Highspeed mit Chinas Hilfe

Schon 2015 hatte sich Ungarn als erster EU-Staat der Neuen Seidenstraße angeschlossen, Chinas umstrittenen Infrastrukturprojekt, mit dem die Volksrepublik weltweit Handelsrouten erschließen und ausbauen will und zugleich neue Abhängigkeiten schafft. Der Budapester Flughafen und die Bahnstrecke zwischen Ungarn und Serbien sind unter anderem Teil der Initiative.

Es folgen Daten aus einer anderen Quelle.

(** What packing leaves: the budget is kept, the entries are made of some of the
    candidates in their order, and whoever is passed over for a later one belongs to a
    category that is full. *)
Lemma include_each_ok now m t wall b ex d l used counts w es w' :
  include_each infer now m t wall b ex d l used counts w = (es, w') -> (used <= max_tokens b)%nat -> set_ok w -> NoDup ((fun x : candidate => x.1.1) <$> l) ->
  (used + sum_list_with charged es <= max_tokens b)%nat
  /\ (forall k, (default O (counts !! k) <= max_entries_per_category b)%nat -> (of_category k es + default O (counts !! k) <= max_entries_per_category b)%nat)
  /\ (exists l', sublist l' l /\ Forall2 (entry_of now m t wall) l' es)
  /\ set_ok w'
  /\ (forall y, hits_of w' y = if decide (y ∈ ce_node_id <$> es) then (hits_of w y + 1) mod two32 else hits_of w y)
  /\ (forall l1 x l2, l = l1 ++ x :: l2 -> (exists y, y ∈ l2 /\ y.1.1 ∈ ce_node_id <$> es) ->
        x.1.1 ∈ ce_node_id <$> es \/ (max_entries_per_category b <= of_category (object_type x.2) es + default O (counts !! object_type x.2))%nat).
Proof.
  revert used counts w es w'. induction l as [|[[id score] n] l IH]; intros used counts w es w'; cbn [include_each].
  { intros [= <- <-] Hu Hw _. split; [cbn; lia|]. split; [by intros|]. split; [exists []; by split|]. split; [done|]. split; [by intros y|].
    intros l1 x l2 Heq. by destruct l1. }
  set (count := default O (counts !! object_type n)). intros Hrun Hu Hw Hnd. cbn in Hnd. apply NoDup_cons in Hnd as [Hid Hnd].
  destruct (Nat.leb_spec (max_entries_per_category b) count) as [Hfull|Hroom].
  - assert (Hsame : forall k, default O (<[object_type n := count]> counts !! k) = default O (counts !! k)).
    { intros k. destruct (decide (k = object_type n)) as [->|Hne]; [by rewrite lookup_insert_eq|by rewrite lookup_insert_ne]. }
    destruct (IH _ _ _ _ _ Hrun Hu Hw Hnd) as (Htok & Hcat & (l' & Hl' & Hes) & Hw' & Hhits & Hgreedy).
    split; [done|]. split; [intros k; specialize (Hcat k); by rewrite Hsame in Hcat|]. split; [exists l'; split; [by constructor|done]|]. split; [done|]. split; [done|].
    intros [|z l1] x l2 Heq Hy; injection Heq as <- ->; [right; cbn [fst snd]; unfold count in Hfull; lia|].
    specialize (Hgreedy l1 x l2 eq_refl Hy). by rewrite Hsame in Hgreedy.
  - destruct (represent infer now m t score n) as [[mode content] cost] eqn:Hrep.
    destruct (Nat.ltb_spec (max_tokens b) (used + cost)) as [Hover|Hfits].
    { injection Hrun as <- <-. split; [cbn; lia|]. split; [by intros|]. split; [exists []; split; [apply sublist_nil_l|constructor]|]. split; [done|]. split; [by intros y|].
      intros l1 x l2 _ (y & _ & Hy). by apply elem_of_nil in Hy. }
    destruct (include_each _ _ _ _ _ _ _ _ _ _ _ _) as [rest w1] eqn:Hrest. injection Hrun as <- <-.
    destruct (represent_ok now m t wall id score n (signals w ex d id) mode content cost Hrep) as [Hcost Heo].
    destruct (IH _ _ _ _ _ Hrest Hfits (set_ok_inclusion w id wall Hw) Hnd) as (Htok & Hcat & (l' & Hl' & Hes) & Hw' & Hhits & Hgreedy).
    assert (Hbump : forall k, default O (<[object_type n := S count]> counts !! k) = ((if decide (object_type n = k) then 1 else 0) + default O (counts !! k))%nat).
    { intros k. destruct (decide (object_type n = k)) as [<-|Hne]; [by rewrite lookup_insert_eq|by rewrite lookup_insert_ne]. }
    set (e := mkEntry _ _ _ _ _ _ _ _) in *. split; [cbn [sum_list_with]; lia|]. split; [|split; [|split; [done|split]]].
    + intros k Hk. rewrite of_category_cons. specialize (Hcat k). rewrite Hbump in Hcat. change (ce_category e) with (object_type n).
      destruct (decide (object_type n = k)) as [Heq|Hne]; [|specialize (Hcat Hk); lia]. subst k. fold count in Hcat, Hk |- *. lia.
    + exists ((id, score, n) :: l'). split; [by constructor|by constructor].
    + intros y. rewrite Hhits, (hits_of_inclusion w id wall y Hw). rewrite fmap_cons. change (ce_node_id e) with id.
      assert (Hnot : id ∉ ce_node_id <$> rest).
      { rewrite (entry_ids _ _ _ _ _ _ Hes). intros Hin. apply Hid. eapply elem_of_sublist; [exact Hin|by apply fmap_sublist]. }
      destruct (decide (y ∈ ce_node_id <$> rest)) as [Hy|Hy].
      * rewrite (decide_True (P := y ∈ id :: _)) by by right. rewrite decide_False by (intros ->; done). done.
      * destruct (decide (y = id)) as [->|Hne]; [by rewrite decide_True by left|]. rewrite decide_False; [done|]. by intros [->|Hin]%elem_of_cons.
    + intros [|z l1] x l2 Heq (y & Hy & Hin); injection Heq as <- ->; [left; cbn; left|].
      rewrite fmap_cons in Hin. change (ce_node_id e) with id in Hin. apply elem_of_cons in Hin as [Hyid|Hin].
      { exfalso. apply Hid. rewrite <- Hyid. apply list_elem_of_fmap. exists y. split; [done|]. apply elem_of_app. right. by right. }
      destruct (Hgreedy l1 x l2 eq_refl) as [Hx|Hx]; [by exists y|left; by right|]. right. rewrite Hbump in Hx. rewrite of_category_cons. change (ce_category e) with (object_type n).
      destruct (decide (object_type n = object_type x.2)); lia.
Qed.
(** * Overseer: protocol probes (DNS, IMAPS) and the enqueue sub-command

    A shallow embedding of
    - [protocols/dns_probe.go]  ([DNSTest.lookup], [DNSTest.localQuery],
      [DNSTest.RunTest], [IMAPSTest.RunTest]),
    - the two revisions of the [enqueue] sub-command ([enqueueCmd.Execute]),
    together with the part of the Go runtime and libraries they call.

    Go strings are byte strings: they are modelled by [string], whose
    characters are the 256 byte values.  Code that can panic returns a
    [result]; code that touches package-level variables, the network or the
    queue threads an explicit state whose [log] records every external call
    in program order. *)

From Stdlib Require Import ZArith NArith Ascii String List Lia Bool.
From Stdlib Require Import DecimalString.
From stdpp Require Import base tactics option list strings gmap sorting.

Local Open Scope string_scope.
Local Open Scope list_scope.
Local Open Scope Z_scope.

(** ** Go runtime: errors, panics, state *)

(** Kinds of [*strconv.NumError]. *)
Inductive NumErr := ErrSyntax | ErrRange.

(** The [error] values the modelled code creates, receives and returns.
    [errorString] is what [errors.New] and [fmt.Errorf] build (the formatted
    text); [NumError] is [*strconv.NumError]; [externalError] stands for an
    error value produced by a library behind the network or the queue,
    identified by its text. *)
Inductive error :=
| errorString (s : string)
| NumError (Func Num : string) (Err : NumErr)
| externalError (text : string).

(** A Go computation either returns or panics. *)
Inductive result (A : Type) :=
| Done (a : A)
| Panic (msg : string).
Arguments Done {A} a.
Arguments Panic {A} msg.

(** Stateful, possibly panicking code over a state [S]. *)
Definition M (S A : Type) : Type := S -> result A * S.

Definition ret {S A} (a : A) : M S A := fun s => (Done a, s).

Definition bind {S A B} (m : M S A) (k : A -> M S B) : M S B :=
  fun s =>
    match m s with
    | (Done a, s') => k a s'
    | (Panic msg, s') => (Panic msg, s')
    end.

Definition panic {S A} (msg : string) : M S A := fun s => (Panic msg, s).

(** A computation that does not touch the state. *)
Definition pure_result {S A} (r : result A) : M S A := fun s => (r, s).

(** stdpp's monad notations: [x ← m; k], ['(a, b) ← m; k] and [m ;; k]. *)
#[global] Instance M_ret {S} : MRet (M S) := fun A => @ret S A.
#[global] Instance M_bind {S} : MBind (M S) := fun A B k m => bind m k.

(** The text of the runtime panic for [s[i]] with [i >= len(s)]. *)
Definition index_out_of_range (i len : Z) : string :=
  "runtime error: index out of range [" +:+
  NilZero.string_of_int (Z.to_int i) +:+ "] with length " +:+
  NilZero.string_of_int (Z.to_int len).

(** ** Package [fmt]: the verbs used by the code *)
Module Fmt.
(** [%d] of an integer. *)
Definition d (z : Z) : string := NilZero.string_of_int (Z.to_int z).
End Fmt.

(** ** Package [strings] *)
Module Strings.

(** [strings.HasPrefix]. *)
Fixpoint HasPrefix (s prefix : string) : bool :=
  match prefix, s with
  | EmptyString, _ => true
  | String _ _, EmptyString => false
  | String p prefix', String c s' =>
      if Ascii.eqb p c then HasPrefix s' prefix' else false
  end.

(** [strings.Contains(s, substr)]: [substr] occurs at some offset of [s]. *)
Fixpoint Contains (s substr : string) : bool :=
  HasPrefix s substr ||
  match s with
  | EmptyString => false
  | String _ s' => Contains s' substr
  end.

(** [strings.Join(elems, sep)]. *)
Fixpoint Join (elems : list string) (sep : string) : string :=
  match elems with
  | [] => ""
  | [e] => e
  | e :: rest => e +:+ sep +:+ Join rest sep
  end.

Gerade wird an einer neuen Hochgeschwindigkeitsstrecke zwischen Belgrad und Budapest gebaut, sie gilt als Prestigeprojekt, mit der die Chinesen auch in anderen Ländern für eine Zusammenarbeit werben wollen.

Die enge Kooperation zwischen Ungarn und China spiegelt sich auch in den Investitionen wider. 2023 hat kein anderes Land in Europa so hohe Direktinvestitionen (FDI) aus China kassiert wie Ungarn. Mit 4,34 Milliarden Dollar liegt das Neun-Millionen-Einwohner-Land weit vor Schweden (1,28 Milliarden) und Spanien (910 Millionen), wie eine Analyse des American Enterprise Institute zeigt.

Schneller schlau: Die Seidenstraße

Und nun wird der Autokrat Orbán, der seit 14 Jahren an der Macht ist, das Wahlrecht bereits 25 Mal zu seinem Vorteil ändern lassen hat, Russlands Präsident Wladimir Putin zu seinem angeblichen Wahlsieg gratuliert und sein Land zu einem korruptionsanfälligen Feudalstaat verwandelt, von China mit einer Schlüsselindustrie bedacht, in der die EU zusehends die Rücklichter sieht: bei der Produktion von E-Autos und Batterietechnik.

Ungarn will ein führender E-Auto-Standort werden

Ungarn gehört bereits heute neben Tschechien, der Slowakei und Polen zu einem der führenden Pkw-Hersteller in Mittelosteuropa. Suzuki produziert seit 1992 in Esztergom, Mercedes-Benz seit 2012 in Kecskemét und Audi seit mehr als zwanzig Jahren in Györ. Dazu baut BMW derzeit ein neues Werk in Debrecen, ab 2025 soll dort die Serienfertigung der sogenannten Neuen Klasse beginnen.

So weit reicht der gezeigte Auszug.